Kubernetes has a reputation for complexity, and it's deserved. But for most applications, you only need to understand a handful of concepts to deploy reliably.
This guide covers the fundamentals that matter—the 20% of Kubernetes that solves 80% of deployment problems.
Why Kubernetes?
Before diving in, let's be clear about when Kubernetes makes sense:
Good fit:
- Multiple services that need to scale independently
- Traffic patterns that vary significantly
- Teams that deploy frequently (daily or more)
- Need for zero-downtime deployments
Probably overkill:
- Single application with predictable traffic
- Small team with infrequent deploys
- Budget-constrained projects (managed Kubernetes isn't cheap)
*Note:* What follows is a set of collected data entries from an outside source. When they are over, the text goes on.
Lemma released_below_step ts s t s' : released_below ts s -> ledger_step s t s' -> released_below ts s'.
Proof.
  intros [Hok Hts] Hs. split; [by eapply ledger_step_ok|]. pose proof (ledger_step_monotone _ _ _ Hs).
  eapply list.Forall_impl; [exact Hts|]. cbn. intros; lia.
Qed.

Lemma released_below_release ts s t s' :
  StronglySorted strictly_later ts -> released_below ts s -> ledger_step s t s' ->
  StronglySorted strictly_later (option_list t ++ ts) /\ released_below (option_list t ++ ts) s'.
Proof.
  intros Hsort Hts Hs. pose proof (released_below_step _ _ _ _ Hts Hs) as [Hok' Hts'].
  destruct t as [tok|]; [|by split]. destruct (ledger_step_token _ _ _ _ Hs eq_refl) as [Hlt Heq]. cbn. split.
  - constructor; [done|]. eapply list.Forall_impl; [apply Hts|]. unfold strictly_later. cbn. intros; lia.
  - split; [done|]. constructor; [lia|done].
Qed.

(** ** The operations refine the abstract ledger *)

(** The files a verification changes. *)
Abbreviation auth_own := (fun _ : Path => False).

Section Refinement.
Context `{CLS : CapabilityLedgerStore} {disk : World -> option CapabilityLedger} {own : Path -> Prop}
  {SPEC : CapabilityLedgerStoreSpec disk own}.
Context {A : Type} `{PA : PlatformAuthorizer A} {cred_own : Path -> Path -> Prop} {PAL : PlatformAuthorizerLaws A cred_own}.

(** What a failed or interrupted call may have done to the disk. *)
Definition ledger_disk (s : CapabilityLedger) (w w' : World) : Prop :=
  disk w' = disk w \/ exists t s', ledger_step s t s' /\ disk w' = Some s'.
If a simple VPS or managed platform (Vercel, Railway, Render) meets your needs, use that instead. Kubernetes is powerful but has operational overhead.
The essential concepts
1. Pods: The basic unit
A Pod is one or more containers that share storage and network. In practice, most Pods run a single container.
# pod.yaml - You rarely create Pods directly
apiVersion: v1
kind: Pod
metadata:
name: web-app
spec:
containers:
- name: web
image: your-registry/web-app:v1.0.0
ports:
- containerPort: 3000
Pods are ephemeral. Kubernetes can terminate them at any time. Never store state in a Pod—treat them as disposable.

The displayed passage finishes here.